None of these perks, save possibly for the last one, are performance-based. The only other component of ProComp looking like anything even remotely close to a performance-based incentive for individual teachers is the $855 they can get for a acceptable examination on a paper-driven performance rubric — and that figure falls by half for longtime teachers. (Just how modest is such a sum in context? Typical teacher pay in Denver before rewards is about $51,000, and the district has currently used instructors a 10 percent raise.)

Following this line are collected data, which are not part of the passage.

(** * Workout logger: payload validation and the workout store

    A shallow embedding of [src/app.py]: the payload validator
    ([_parse_iso_date], [validate_workout_payload]), the store operations
    ([init_db], [list_workouts], [get_workout], [create_workout],
    [update_workout], [delete_workout], [seed_sample_data]) over an
    explicit database state, and the routes of the API
    ([api_list_workouts], [api_get_workout], [api_create_workout],
    [api_update_workout], [api_delete_workout], [api_debug_seed]).

    Conventions of the embedding.
    - A payload is a JSON document as the interpreter sees it: [value].
    - A character is a code point below 256 ([ascii]); a string is a
      [string] of such characters.
    - Integers are unbounded ([Z]).  [int] reads a string of up to 4300
      digits, the limit the interpreter starts with; [str] is total: it
      writes an integer at any length and a value at any depth, where the
      interpreter raises [ValueError] past 4300 digits and
      [RecursionError] past its depth ([names_print] says when the two
      agree on the names of a payload).
    - A float is a binary64 number in the representation of [SpecFloat].
    - An exception is a value of [exn]; code that may raise returns a
      [result].
    - An identity is a row id of the store: the [workout_id] of a query or
      a write ranges over row ids, and a table always has a next one.
      The code binds the [workout_id] it is given to a statement, and an
      integer that is not of 64 bits ([sqlite_integer]) raises
      [OverflowError] there, where [get_workout], [update_workout] and
      [delete_workout] here find no row: [update_workout_bound] is the
      update with the binding, and what else is said of an identity that
      need not be in the store takes the range as a hypothesis.
    - The clock read by [create_workout] and [update_workout] is an argument
      [now]; what [seed_sample_data] draws at random, and the clock it
      reads, is an argument too, and so is the time a route measures.
    - A route takes the decoded body of the request and returns the object
      it gives to [jsonify] with the status of the response. *)

From Stdlib Require Import ZArith List String Ascii Bool Lia.
From Stdlib Require Import Permutation Sorted DecimalString SpecFloat.
Import ListNotations.

Open Scope string_scope.
Open Scope list_scope.
Open Scope Z_scope.

#[local] Set Warnings "-register-all".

A couple points here benefit note. First, contra the coverage of the strike, the Denver pay system which has sparked so much reaction is not in fact satisfying performance. Rather, ProComp is mainly developed to reward the usual credentialism and to guide instructors to work in specific schools or fields. That’s all fine, and some of it makes excellent sense, however it’s a misnomer to define it as making up a “pay-for-performance” scheme.
Second, to the extent that ProComp looks for to benefit performance in any fashion, it has decided for school-wide benefits to schools that make big gains on mathematics and reading scores (what the district euphemistically terms “top performing-high development” schools). Reading and mathematics ratings matter, a lot. But education reform’s fascination with paying for test points is troubling on a number of counts. It is bizarrely detached from the guideline that most instructors (including those who teach science, foreign languages, music, or history) are asked to focus on and has urged corner-cutting and straight-out unfaithful. It also has parents worried about narrow curricula and soulless direction, and teachers feeling like insurance salesmen.
Performance pay is always challenging, however a raft of for-profit and non-profit organizers have actually muddled through in quite reasonable methods — tapping human judgment, looking for to evaluate the complete contribution that an staff member makes, and relying more upon promos and raises than one-time perks.
Denver’s circumstance is so notable due to the fact that Denver is no laggard. Undoubtedly, for lots of years, it has actually been commemorated as a “model” district by reformers. So it’s discouraging how little development the city has really made. Reformers wound up being so focused on finding ways to pay instructors to switch schools or raise test scores that they missed what might have been a larger opportunity to reshape the teaching profession by reimagining how teachers’ task descriptions, pay structures, and duties might work. Certainly, offered the restricted dollar amounts involved (a 1–2 percent bonus if a instructor aces his personal evaluation), it’s tough to envision why anybody ever expected ProComp to be a game-changer.
As teacher strikes continue apace and efforts to improve schooling relocation on from the enthusiasm of the Bush and Obama years, there might emerge brand-new opportunities to reconsider instructor pay. If they do, reformers must seize them by focusing more intently on how well teachers do their tasks, and less on where they work or how numerous boxes they check.